Superbly written and directed by Billy Ray, 'Shattered Glass' is one of the most suspenseful films of recent times, far more gripping than most so-called thrillers because the film is dealing with real-world issues of integrity and ethics. We watch with morbid fascination the slow unraveling of a man's 'crime' and character, as Glass becomes more and more ensnared in a web of his own making. The step-by-step process by which a promising young man's true nature is uncovered, then his reputation destroyed, becomes the stuff of classic tragedy.

Although The New Republic eventually recovered from this debacle, the filmmakers do not let the magazine off the hook quite so easily. The thing we are most struck by is how incredibly young the reporters at the magazine were at the time (we are told their average age was 26!). How such unseasoned writers came to play so prominent a part in so major and venerable a publication is indeed one of the great mysteries of the story - and one of the sharpest indictments leveled against the magazine by the makers of the film.

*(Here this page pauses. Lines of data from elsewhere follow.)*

(** X20.  The annotator ends before it creates or changes any file in
    these cases: with fewer than two arguments, exit status 1; when the
    audio file does not exist, 2; when the speech model cannot be loaded
    or the transcription call raises, 4. *)
Theorem annotator_refusals (prog audio_file output_file : str) (rest : list str)
        (w : World) :
  let model_size := match rest with [] => DEFAULT_MODEL_SIZE | size :: _ => size end in
  (forall argv, (length argv < 3)%nat ->
                main Model load_model run_model argv w = (1, w))
  /\ (files w !! audio_file = None ->
      main Model load_model run_model (prog :: audio_file :: output_file :: rest) w
      = (2, w))
  /\ (is_Some (files w !! audio_file) ->
      (load_model model_size = None
       \/ exists model, load_model model_size = Some model
                        /\ run_model model audio_file = None) ->
      main Model load_model run_model (prog :: audio_file :: output_file :: rest) w
      = (4, w)).
Proof.
  intros model_size. split; [|split].
  - intros argv Hlen. unfold main. apply Nat.ltb_lt in Hlen. rewrite Hlen. reflexivity.
  - intros Hnone. rewrite main_steps. cbv zeta. unfold transcribe_to_srt.
    rewrite Hnone. reflexivity.
  - intros [content Hfile] Hfail. rewrite main_steps. cbv zeta.
    unfold transcribe_to_srt. rewrite Hfile. fold model_size.
    destruct Hfail as [Hload|(model & Hload & Hrun)]; rewrite Hload; [reflexivity|].
    rewrite Hrun. reflexivity.
Qed.

(** X21.  When the model returns its segments, the subtitle file can
    be opened for writing and no word fails, the annotator ends with
    exit status 0 and has written, at the output path with [.srt]
    replaced by [.ass], the header followed by one [Dialogue] row for
    each word of the stream, in order. *)
Theorem annotator_writes_every_word (prog audio_file output_file content : str)
        (rest : list str) (model : Model) (segments_list : list Segment) (w : World) :
  let model_size := match rest with [] => DEFAULT_MODEL_SIZE | size :: _ => size end in
  let ass_output := PyStr.replace (lit ".srt") (lit ".ass") output_file in
  files w !! audio_file = Some content ->
  load_model model_size = Some model ->
  run_model model audio_file = Some (inr segments_list) ->
  denied w !! ass_output = None ->
  (segments_loop init segments_list loop_start).2 = None ->
  main Model load_model run_model (prog :: audio_file :: output_file :: rest) w
  = (0, with_subtitles ass_output (emitted init segments_list) w)
  /\ files (with_subtitles ass_output (emitted init segments_list) w) !! ass_output
     = Some (ass_text (emitted init segments_list))
  /\ length (emitted init segments_list) = length (stream segments_list).
Proof.
  intros model_size ass_output Hfile Hload Hrun Hopen Hend. split; [|split].
  - rewrite (main_transcribed _ _ _ _ _ _ _ _ Hfile Hload Hrun). cbv zeta.
    fold ass_output. rewrite Hopen, Hend. reflexivity.
  - apply lookup_insert_eq.
  - unfold emitted.
    destruct (segments_loop_rows init segments_list loop_start [] (rows_of_start init))
      as (pre & suf & Eq & (_ & Hl & _) & Hsuf).
    rewrite (Hsuf Hend), app_nil_r in Eq. rewrite Eq. exact Hl.
Qed.

(** X22.  When a word fails, because one of its times does not format
    or because its row cannot be encoded, the annotator ends with the
    exit status of that exception (3 for [ValueError] and for
    [UnicodeEncodeError]) and leaves the subtitle file behind with the
    header and the rows of the words before the failing one only. *)
Theorem annotator_leaves_partial_file (prog audio_file output_file content : str)
        (rest : list str) (model : Model) (segments_list : list Segment) (w : World)
        (e : exn) :
  let model_size := match rest with [] => DEFAULT_MODEL_SIZE | size :: _ => size end in
  let ass_output := PyStr.replace (lit ".srt") (lit ".ass") output_file in
  files w !! audio_file = Some content ->
  load_model model_size = Some model ->
  run_model model audio_file = Some (inr segments_list) ->
  denied w !! ass_output = None ->
  (segments_loop init segments_list loop_start).2 = Some e ->
  main Model load_model run_model (prog :: audio_file :: output_file :: rest) w
  = (exit_code (inl (reraised (Raised e))),
     with_subtitles ass_output (emitted init segments_list) w)
  /\ (e = ValueError \/ e = UnicodeEncodeError ->
      (main Model load_model run_model
            (prog :: audio_file :: output_file :: rest) w).1 = 3)
  /\ exists before word after,
       stream segments_list = before ++ word :: after
       /\ length (emitted init segments_list) = length before
       /\ (format_timestamp_ass (start word) = inl e
           \/ format_timestamp_ass (end_ word) = inl e
           \/ e = UnicodeEncodeError).
Proof.
  intros model_size ass_output Hfile Hload Hrun Hopen Hstop.
  assert (Hmain : main Model load_model run_model
                       (prog :: audio_file :: output_file :: rest) w
                  = (exit_code (inl (reraised (Raised e))),
                     with_subtitles ass_output (emitted init segments_list) w)).
  { rewrite (main_transcribed _ _ _ _ _ _ _ _ Hfile Hload Hrun). cbv zeta.
    fold ass_output. rewrite Hopen, Hstop. reflexivity. }
  split; [exact Hmain|]. split.
  - intros [->| ->]; rewrite Hmain; reflexivity.
  - destruct (segments_loop_stops init segments_list loop_start e Hstop)
      as (pre & word & suf & sentiment & st1 & Hst & Hfail & Hlen).
    exists pre, word, suf. split; [exact Hst|]. split; [exact Hlen|].
    unfold process_word in Hfail.
    destruct (format_timestamp_ass (start word)) as [e1|t1];
      [left; cbn in Hfail; congruence|].
    destruct (format_timestamp_ass (end_ word)) as [e2|t2];
      [right; left; cbn in Hfail; congruence|].
    cbn [rbind] in Hfail. destruct (choose_emoji _ _ _).
    cbv beta iota zeta in Hfail. destruct (PyStr.encodable _); [discriminate|].
    right. right. congruence.
Qed.

(** X23.  Whatever its arguments and its outcome, the annotator
    changes no file other than the subtitle file at the output path with
    [.srt] replaced by [.ass], and prints nothing on the standard
    output. *)
Theorem annotator_touches_one_file (argv : list str) (w : World) (path : str) :
  path <> PyStr.replace (lit ".srt") (lit ".ass") (nth 2 argv []) ->
  files (main Model load_model run_model argv w).2 !! path = files w !! path
  /\ stdout (main Model load_model run_model argv w).2 = stdout w.
Proof.
  intros Hpath. unfold main.
  destruct (length argv <? 3)%nat; [split; reflexivity|].
  cbv zeta. unfold transcribe_to_srt.
  destruct (files w !! nth 1 argv []); [|split; reflexivity].
  destruct (load_model _) as [model|]; [|split; reflexivity].
  destruct (run_model model _) as [segments|]; [|split; reflexivity].
  destruct (denied w !! _) as [e|]; [split; reflexivity|].
  destruct segments as [err|segments_list].
  - cbn [fst snd files stdout with_subtitles]. split; [|reflexivity].
    apply lookup_insert_ne. congruence.
  - destruct (segments_loop init segments_list loop_start) as [st [e|]];
      cbn [fst snd files stdout with_subtitles]; (split; [|reflexivity]);
      apply lookup_insert_ne; congruence.
Qed.

(** X30.  What the annotator does when the subtitle file or the
    sequence of segments fails.  When the subtitle file cannot be opened
    for writing, the run ends with no file created or changed, with
    exit status 5 for an exception of the [IOError] family, which
    [transcribe_to_srt] replaces by a plain [IOError].  When the
    sequence of segments raises while it is consumed, the file has been
    opened already: it is left with the header alone. *)
Theorem annotator_output_failures (prog audio_file output_file content : str)
        (rest : list str) (model : Model) (segments : error + list Segment)
        (w : World) :
  let model_size := match rest with [] => DEFAULT_MODEL_SIZE | size :: _ => size end in
  let ass_output := PyStr.replace (lit ".srt") (lit ".ass") output_file in
  files w !! audio_file = Some content ->
  load_model model_size = Some model ->
  run_model model audio_file = Some segments ->
  (forall e, denied w !! ass_output = Some e ->
             main Model load_model run_model
                  (prog :: audio_file :: output_file :: rest) w
             = (exit_code (inl (reraised (Raised e))), w)
             /\ (is_oserror e = true ->
                 main Model load_model run_model
                      (prog :: audio_file :: output_file :: rest) w = (5, w)))
  /\ (forall err, denied w !! ass_output = None -> segments = inl err ->
                  main Model load_model run_model
                       (prog :: audio_file :: output_file :: rest) w
                  = (exit_code (inl (reraised err)), with_subtitles ass_output [] w)
                  /\ files (with_subtitles ass_output [] w) !! ass_output
                     = Some ass_header).
Proof.
  intros model_size ass_output Hfile Hload Hrun.
  rewrite (main_transcribed _ _ _ _ _ _ _ _ Hfile Hload Hrun). cbv zeta.
  fold ass_output. split.
  - intros e Hopen. rewrite Hopen. split; [reflexivity|].
    intros Hos. unfold reraised. rewrite Hos. reflexivity.
  - intros err Hopen ->. rewrite Hopen. split; [reflexivity|].
    unfold with_subtitles. cbn [files]. rewrite lookup_insert_eq.
    unfold ass_text. cbn [fmap list_fmap concat]. rewrite app_nil_r. reflexivity.
Qed.

End AnnotatorRuns.


(** ** The parser on the file of the annotator *)

Section WholeFile.
Context `{PyBuiltins}.
Import Transcribe Overlays Annotator.

Lemma plain_not_in (x : N) (t : str) :
  plain_char x = false -> Forall (fun c => plain_char c = true) t -> x ∉ t.
Proof.
  intros Hx Ht Hin. rewrite Forall_forall in Ht. specialize (Ht x Hin). congruence.
Qed.

Lemma uint_digits_plain (d : Decimal.uint) :
  Forall (fun c => plain_char c = true) (PyStr.uint_digits d).
Proof.
  induction d; cbn [PyStr.uint_digits]; constructor; try assumption; reflexivity.
Qed.

Lemma digits_plain (n : N) : Forall (fun c => plain_char c = true) (PyStr.digits n).
Proof.
  destruct n; cbn [PyStr.digits]; [repeat constructor | apply uint_digits_plain].
Qed.

Lemma of_int_plain (z : Z) : Forall (fun c => plain_char c = true) (PyStr.of_int z).
Proof.
  unfold PyStr.of_int. destruct (z <? 0); [constructor; [reflexivity|]|];
    apply digits_plain.
Qed.

Lemma of_int_02d_plain (z : Z) :
  Forall (fun c => plain_char c = true) (PyStr.of_int_02d z).
Proof.
  unfold PyStr.of_int_02d.
  destruct (z <? 0); [|destruct (z <? 10)];
    try (constructor; [reflexivity|]); apply digits_plain.
Qed.

Lemma literal_plain (l : str) :
  forallb plain_char l = true -> Forall (fun c => plain_char c = true) l.
Proof.
  intros Hl. rewrite forallb_forall in Hl. apply Forall_forall.
  intros c Hc. apply Hl. apply (proj1 (list_elem_of_In _ _)). exact Hc.
Qed.

Lemma format_timestamp_ass_plain (seconds : PyFloat.float) (t : str) :
  format_timestamp_ass seconds = inr t -> Forall (fun c => plain_char c = true) t.
Proof.
  unfold format_timestamp_ass, rbind.
  assert (Hc : Forall (fun c => plain_char c = true) (lit ":"))
    by (apply literal_plain; vm_compute; reflexivity).
  assert (Hd : Forall (fun c => plain_char c = true) (lit "."))
    by (apply literal_plain; vm_compute; reflexivity).
  revert Hc Hd. generalize (lit ":") (lit "."). intros colon dot Hc Hd.
  repeat match goal with
         | |- context [match ?x with inl _ => _ | inr _ => _ end] =>
             destruct x; [discriminate|]
         end.
  intros [= <-]. rewrite !Forall_app.
  repeat split; try assumption;
    try apply of_int_plain; apply of_int_02d_plain.
Qed.

Lemma choose_style_plain (ai : AIEnhancer) (i : nat) (word_lower : str) :
  Forall (fun c => plain_char c = true) (choose_style ai i word_lower).
Proof.
  unfold choose_style.
  destruct (should_emphasize ai word_lower); [apply literal_plain; vm_compute; reflexivity|].
  destruct (PyStr.in_list word_lower celebration_words);
    [apply literal_plain; vm_compute; reflexivity|].
  destruct (mem word_lower (energetic_words ai));
    [apply literal_plain; vm_compute; reflexivity|].
  assert (Hlt : (i mod 6 < 6)%nat) by (apply Nat.mod_upper_bound; lia).
  destruct (i mod 6)%nat as [|[|[|[|[|[|k]]]]]]; try lia;
    apply literal_plain; vm_compute; reflexivity.
Qed.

'Shattered Glass' is an ineffably sad film, one that makes us mourn the loss of a promising, talented individual who sowed the seeds of his own destruction (he is currently a lawyer). Yet it also inspires and uplifts us by reminding us that men of integrity will almost always triumph over men of little or no integrity in the long run. That's a truism worth remembering in this time of great moral confusion in which we find ourselves living. 'Shattered Glass' is not to be missed.